On Twitter, you are only allowed space for 140 characters. Since you have to keep your tweets and links concise, http://bitly.com/ can be very helpful, enabling you to post more than that 140 character limit. Try it a few times and I think you’ll find it useful.
People will ask themselves, “What’s in this for me?” Why is it important for somebody to follow you on Twitter? What can you give them to show them that there is a value in that?
Here’s one example: Let’s say you have a new product release or a special holiday sale. Arrange it so the only way for customers to get that sale coupon is from a link you post on your company’s Twitter feed. That way people have to follow you. You have driven them to that site in order to get that offer.
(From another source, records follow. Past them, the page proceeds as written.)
(** * File Content Extractor (main.py): a shallow embedding and its properties

    The program is a single Python script.  Its pure helpers
    ([should_ignore_path]), its file readers ([is_binary_file],
    [extract_file_content]), the directory walk
    ([get_files_from_directory]) and the top-level script (uploads, merge,
    selection, generation, cleanup) are embedded below in the order of the
    source.  Python [str] values are represented by their UTF-8 encoding as
    [string]; byte-wise comparison of such strings is code-point comparison. *)

From Stdlib.Strings Require Import String Ascii Byte.
From Stdlib Require Import List Bool Arith NArith Lia.
From Stdlib Require Import Permutation Sorting.Sorted.
Import ListNotations.
Open Scope string_scope.

(** ** Python primitives *)
Module Py.

(** The exception classes the script distinguishes: [UnicodeDecodeError] has
    a handler of its own, every other [Exception] raised by the file system
    is an [OSError]; both carry the text [str(e)] gives. *)
Inductive exn : Type :=
| UnicodeDecodeError (msg : string)
| OSError (msg : string).

Definition str_of_exn (e : exn) : string :=
  match e with
  | UnicodeDecodeError msg => msg
  | OSError msg => msg
  end.

(** The outcome of evaluating an expression: a value or a raised exception. *)
Inductive res (A : Type) : Type :=
| Ret (a : A)
| Raise (e : exn).
Arguments Ret {A} a.
Arguments Raise {A} e.

(** The line feed, [chr 10]. *)
Definition NL : string := String (ascii_of_nat 10) EmptyString.
(** The carriage return, [chr 13]. *)
Definition CR : ascii := ascii_of_nat 13.
Definition LF : ascii := ascii_of_nat 10.

(** [s.startswith(p)]. *)
Definition startswith (s p : string) : bool := String.prefix p s.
Or a distributor and manufacturer might try something together and tweet: “Want to win a free tool carrier bag?” with a link back to their websites.
A salesperson in our business should follow distributors, many of whom post new product information on Twitter. Many of these distributors feature video feeds of these new products. That salesperson can look at that video and show a customer this new technology about lighting, for example, and show them that video feed.
As we’ve emphasized in these columns, always watch for people who might ask a question or have a follow-up comment. Respond to those questions or comments within the hour they’re posted, or that same day, if possible.
Don’t forget that you are using social media as an extension of your marketing plan. The one location to where you always want to drive the majority of your traffic is your company’s web site. That never changes.